■ **REQUIRED WORK**
A word-for-word transcript of every entry is required.

■ **DATA**
(** * The chat component of react-llama-3.2-reasoning: reducer, progress
      tracker and size formatting

    A shallow embedding of [src/lib/main.tsx], [src/lib/Progress.tsx] and
    the chat view.
    The component keeps its state in React hooks; here one record holds the
    hook values, every [setX] call is a function on that record, and the
    [useEffect] whose dependencies are [messages] and [isRunning] is run
    after a handler whenever one of the two changed. *)

From stdpp Require Import base decidable option list strings pretty.
From Stdlib Require Import NArith ZArith Lia Ascii.
From Stdlib Require Import PrimFloat FloatOps SpecFloat.

Open Scope string_scope.
Open Scope list_scope.

(** ** Data model (main.tsx, lines 6-22) *)

(** A JavaScript number as far as the reducer inspects one: [NaN], or a
    finite value.  The reducer stores the numbers of an event and tests
    [tps] for truthiness; it never computes with them, so the finite
    values are kept as naturals. *)
Inductive number : Type :=
  | NaN
  | Num (n : N).

Inductive Role : Type := user | assistant.

Record ChatMessage : Type := mkChatMessage {
  role : Role;
  content : string;
  answerIndex : option nat;
}.

#[global] Instance number_eq_dec : EqDecision number.
Proof. solve_decision. Defined.
#[global] Instance Role_eq_dec : EqDecision Role.
Proof. solve_decision. Defined.
#[global] Instance ChatMessage_eq_dec : EqDecision ChatMessage.
Proof. solve_decision. Defined.

(** The payload of a worker event.  Every field is optional, as in the
    interface; [None] is JavaScript's [undefined]. *)
Module Message.
Record MessageData : Type := mk {
  status : option string;
  data : option string;
  file : option string;
  output : option string;
  tps : option number;
  numTokens : option number;
  state : option string;
  progress : option number;
  total : option number;
}.

(** [{...item, progress, total}] *)
Definition withProgress (item : MessageData) (p t : option number) : MessageData :=
  mk (status item) (data item) (file item) (output item) (tps item)
     (numTokens item) (state item) p t.

(** An event that carries nothing but its status. *)
Definition bare (st : string) : MessageData :=
  mk (Some st) None None None None None None None None.
End Message.
Abbreviation MessageData := Message.MessageData.

#[global] Instance MessageData_eq_dec : EqDecision MessageData.
Proof. solve_decision. Defined.

(** What the component posts to the worker (spec section 6). *)
Inductive Command : Type :=
  | check
  | load
  | generate (data : list ChatMessage)
  | interrupt
  | reset.

#[global] Instance Command_eq_dec : EqDecision Command.
Proof. solve_decision. Defined.

(** The hook values of [LlamaReasoningReactComponent].  [worker] is
    [worker.current] together with everything posted to it so far ([None]
    while the ref is still null).  [messagesRef] stands for the identity of
    the array held in [messages]: each [setMessages] call of the component
    installs a freshly built array, and React compares effect dependencies
    by identity. *)
Record State : Type := mkState {
  worker : option (list Command);
  status : option string;
  error : option string;
  loadingMessage : string;
  progressItems : list MessageData;
  isRunning : bool;
  input : string;
  messages : list ChatMessage;
  messagesRef : nat;
  tps : option number;
  numTokens : option number;
}.

#[global] Instance State_eq_dec : EqDecision State.
Proof. solve_decision. Defined.

(** The state once the mount effect has created the worker and posted the
    feature check (lines 84-93). *)
Definition mounted : State :=
  mkState (Some [check]) None None "" [] false "" [] 0 None None.

(** ** State setters *)

Definition setStatus (v : option string) (s : State) : State :=
  mkState (worker s) v (error s) (loadingMessage s) (progressItems s)
          (isRunning s) (input s) (messages s) (messagesRef s) (tps s) (numTokens s).

Definition setError (v : option string) (s : State) : State :=
  mkState (worker s) (status s) v (loadingMessage s) (progressItems s)
          (isRunning s) (input s) (messages s) (messagesRef s) (tps s) (numTokens s).

Definition setLoadingMessage (v : string) (s : State) : State :=
  mkState (worker s) (status s) (error s) v (progressItems s)
          (isRunning s) (input s) (messages s) (messagesRef s) (tps s) (numTokens s).

Definition setProgressItems (f : list MessageData → list MessageData) (s : State) : State :=
  mkState (worker s) (status s) (error s) (loadingMessage s) (f (progressItems s))
          (isRunning s) (input s) (messages s) (messagesRef s) (tps s) (numTokens s).

Definition setIsRunning (v : bool) (s : State) : State :=
  mkState (worker s) (status s) (error s) (loadingMessage s) (progressItems s)
          v (input s) (messages s) (messagesRef s) (tps s) (numTokens s).

Definition setInput (v : string) (s : State) : State :=
  mkState (worker s) (status s) (error s) (loadingMessage s) (progressItems s)
          (isRunning s) v (messages s) (messagesRef s) (tps s) (numTokens s).

(** [setMessages] with an updater (or a fresh literal): the result is a new
    array, hence a new identity. *)
Definition setMessages (f : list ChatMessage → list ChatMessage) (s : State) : State :=
  mkState (worker s) (status s) (error s) (loadingMessage s) (progressItems s)
          (isRunning s) (input s) (f (messages s)) (S (messagesRef s)) (tps s) (numTokens s).

Definition setTps (v : option number) (s : State) : State :=
  mkState (worker s) (status s) (error s) (loadingMessage s) (progressItems s)
          (isRunning s) (input s) (messages s) (messagesRef s) v (numTokens s).

Definition setNumTokens (v : option number) (s : State) : State :=
  mkState (worker s) (status s) (error s) (loadingMessage s) (progressItems s)
          (isRunning s) (input s) (messages s) (messagesRef s) (tps s) v.

(** [if (worker.current) worker.current.postMessage(c)] *)
Definition postMessage (c : Command) (s : State) : State :=
  match worker s with
  | Some sent =>
      mkState (Some (sent ++ [c])) (status s) (error s) (loadingMessage s)
              (progressItems s) (isRunning s) (input s) (messages s)
              (messagesRef s) (tps s) (numTokens s)
  | None => s
  end.

(** ** The transcript updaters *)

(** [onEnter]'s updater: [[...prev, { role: "user", content: message }]] *)
Definition appendUser (message : string) (prev : list ChatMessage) : list ChatMessage :=
  prev ++ [mkChatMessage user message None].

(** The updater of case "start": [[...prev, { role: "assistant", content: "" }]] *)
Definition appendAssistant (prev : list ChatMessage) : list ChatMessage :=
  prev ++ [mkChatMessage assistant "" None].

(** The turn written back by case "update" (lines 156-163). *)
Definition updatedTurn (output state : option string) (last : ChatMessage) : ChatMessage :=
  let newContent := content last +:+ default "" output in
  let updated := mkChatMessage (role last) newContent (answerIndex last) in
  if decide (answerIndex updated = None ∧ state = Some "answering")
  then mkChatMessage (role updated) (content updated) (Some (String.length (content last)))
  else updated.

(** The updater of case "update" (lines 152-167). *)
Definition appendToken (output state : option string) (prev : list ChatMessage)
  : list ChatMessage :=
  let cloned := prev in
  match last cloned with
  | Some l => <[length cloned - 1 := updatedTurn output state l]> cloned
  | None => cloned
  end.

(** ** The worker message handler (lines 96-179) *)

(** The [case] labels of the [switch]; [NoCase] is falling through it. *)
Inductive Case : Type :=
  | CaseLoading | CaseInitiate | CaseProgress | CaseDone | CaseReady
  | CaseStart | CaseUpdate | CaseComplete | CaseError | NoCase.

■ **YOUR RESPONSE**
(** * The chat component of react-llama-3.2-reasoning: reducer, progress
      tracker and size formatting

    A shallow embedding of [src/lib/main.tsx], [src/lib/Progress.tsx] and
    the chat view.
    The component keeps its state in React hooks; here one record holds the
    hook values, every [setX] call is a function on that record, and the
    [useEffect] whose dependencies are [messages] and [isRunning] is run
    after a handler whenever one of the two changed. *)

From stdpp Require Import base decidable option list strings pretty.
From Stdlib Require Import NArith ZArith Lia Ascii.
From Stdlib Require Import PrimFloat FloatOps SpecFloat.

Open Scope string_scope.
Open Scope list_scope.

(** ** Data model (main.tsx, lines 6-22) *)

(** A JavaScript number as far as the reducer inspects one: [NaN], or a
    finite value.  The reducer stores the numbers of an event and tests
    [tps] for truthiness; it never computes with them, so the finite
    values are kept as naturals. *)
Inductive number : Type :=
  | NaN
  | Num (n : N).

Inductive Role : Type := user | assistant.

Record ChatMessage : Type := mkChatMessage {
  role : Role;
  content : string;
  answerIndex : option nat;
}.

#[global] Instance number_eq_dec : EqDecision number.
Proof. solve_decision. Defined.
#[global] Instance Role_eq_dec : EqDecision Role.
Proof. solve_decision. Defined.
#[global] Instance ChatMessage_eq_dec : EqDecision ChatMessage.
Proof. solve_decision. Defined.

(** The payload of a worker event.  Every field is optional, as in the
    interface; [None] is JavaScript's [undefined]. *)
Module Message.
Record MessageData : Type := mk {
  status : option string;
  data : option string;
  file : option string;
  output : option string;
  tps : option number;
  numTokens : option number;
  state : option string;
  progress : option number;
  total : option number;
}.

(** [{...item, progress, total}] *)
Definition withProgress (item : MessageData) (p t : option number) : MessageData :=
  mk (status item) (data item) (file item) (output item) (tps item)
     (numTokens item) (state item) p t.

(** An event that carries nothing but its status. *)
Definition bare (st : string) : MessageData :=
  mk (Some st) None None None None None None None None.
End Message.
Abbreviation MessageData := Message.MessageData.

#[global] Instance MessageData_eq_dec : EqDecision MessageData.
Proof. solve_decision. Defined.

(** What the component posts to the worker (spec section 6). *)
Inductive Command : Type :=
  | check
  | load
  | generate (data : list ChatMessage)
  | interrupt
  | reset.

#[global] Instance Command_eq_dec : EqDecision Command.
Proof. solve_decision. Defined.

(** The hook values of [LlamaReasoningReactComponent].  [worker] is
    [worker.current] together with everything posted to it so far ([None]
    while the ref is still null).  [messagesRef] stands for the identity of
    the array held in [messages]: each [setMessages] call of the component
    installs a freshly built array, and React compares effect dependencies
    by identity. *)
Record State : Type := mkState {
  worker : option (list Command);
  status : option string;
  error : option string;
  loadingMessage : string;
  progressItems : list MessageData;
  isRunning : bool;
  input : string;
  messages : list ChatMessage;
  messagesRef : nat;
  tps : option number;
  numTokens : option number;
}.

#[global] Instance State_eq_dec : EqDecision State.
Proof. solve_decision. Defined.

(** The state once the mount effect has created the worker and posted the
    feature check (lines 84-93). *)
Definition mounted : State :=
  mkState (Some [check]) None None "" [] false "" [] 0 None None.

(** ** State setters *)

Definition setStatus (v : option string) (s : State) : State :=
  mkState (worker s) v (error s) (loadingMessage s) (progressItems s)
          (isRunning s) (input s) (messages s) (messagesRef s) (tps s) (numTokens s).

Definition setError (v : option string) (s : State) : State :=
  mkState (worker s) (status s) v (loadingMessage s) (progressItems s)
          (isRunning s) (input s) (messages s) (messagesRef s) (tps s) (numTokens s).

Definition setLoadingMessage (v : string) (s : State) : State :=
  mkState (worker s) (status s) (error s) v (progressItems s)
          (isRunning s) (input s) (messages s) (messagesRef s) (tps s) (numTokens s).

Definition setProgressItems (f : list MessageData → list MessageData) (s : State) : State :=
  mkState (worker s) (status s) (error s) (loadingMessage s) (f (progressItems s))
          (isRunning s) (input s) (messages s) (messagesRef s) (tps s) (numTokens s).

Definition setIsRunning (v : bool) (s : State) : State :=
  mkState (worker s) (status s) (error s) (loadingMessage s) (progressItems s)
          v (input s) (messages s) (messagesRef s) (tps s) (numTokens s).

Definition setInput (v : string) (s : State) : State :=
  mkState (worker s) (status s) (error s) (loadingMessage s) (progressItems s)
          (isRunning s) v (messages s) (messagesRef s) (tps s) (numTokens s).

(** [setMessages] with an updater (or a fresh literal): the result is a new
    array, hence a new identity. *)
Definition setMessages (f : list ChatMessage → list ChatMessage) (s : State) : State :=
  mkState (worker s) (status s) (error s) (loadingMessage s) (progressItems s)
          (isRunning s) (input s) (f (messages s)) (S (messagesRef s)) (tps s) (numTokens s).

Definition setTps (v : option number) (s : State) : State :=
  mkState (worker s) (status s) (error s) (loadingMessage s) (progressItems s)
          (isRunning s) (input s) (messages s) (messagesRef s) v (numTokens s).

Definition setNumTokens (v : option number) (s : State) : State :=
  mkState (worker s) (status s) (error s) (loadingMessage s) (progressItems s)
          (isRunning s) (input s) (messages s) (messagesRef s) (tps s) v.

(** [if (worker.current) worker.current.postMessage(c)] *)
Definition postMessage (c : Command) (s : State) : State :=
  match worker s with
  | Some sent =>
      mkState (Some (sent ++ [c])) (status s) (error s) (loadingMessage s)
              (progressItems s) (isRunning s) (input s) (messages s)
              (messagesRef s) (tps s) (numTokens s)
  | None => s
  end.

(** ** The transcript updaters *)

(** [onEnter]'s updater: [[...prev, { role: "user", content: message }]] *)
Definition appendUser (message : string) (prev : list ChatMessage) : list ChatMessage :=
  prev ++ [mkChatMessage user message None].

(** The updater of case "start": [[...prev, { role: "assistant", content: "" }]] *)
Definition appendAssistant (prev : list ChatMessage) : list ChatMessage :=
  prev ++ [mkChatMessage assistant "" None].

(** The turn written back by case "update" (lines 156-163). *)
Definition updatedTurn (output state : option string) (last : ChatMessage) : ChatMessage :=
  let newContent := content last +:+ default "" output in
  let updated := mkChatMessage (role last) newContent (answerIndex last) in
  if decide (answerIndex updated = None ∧ state = Some "answering")
  then mkChatMessage (role updated) (content updated) (Some (String.length (content last)))
  else updated.

(** The updater of case "update" (lines 152-167). *)
Definition appendToken (output state : option string) (prev : list ChatMessage)
  : list ChatMessage :=
  let cloned := prev in
  match last cloned with
  | Some l => <[length cloned - 1 := updatedTurn output state l]> cloned
  | None => cloned
  end.

(** ** The worker message handler (lines 96-179) *)

(** The [case] labels of the [switch]; [NoCase] is falling through it. *)
Inductive Case : Type :=
  | CaseLoading | CaseInitiate | CaseProgress | CaseDone | CaseReady
  | CaseStart | CaseUpdate | CaseComplete | CaseError | NoCase.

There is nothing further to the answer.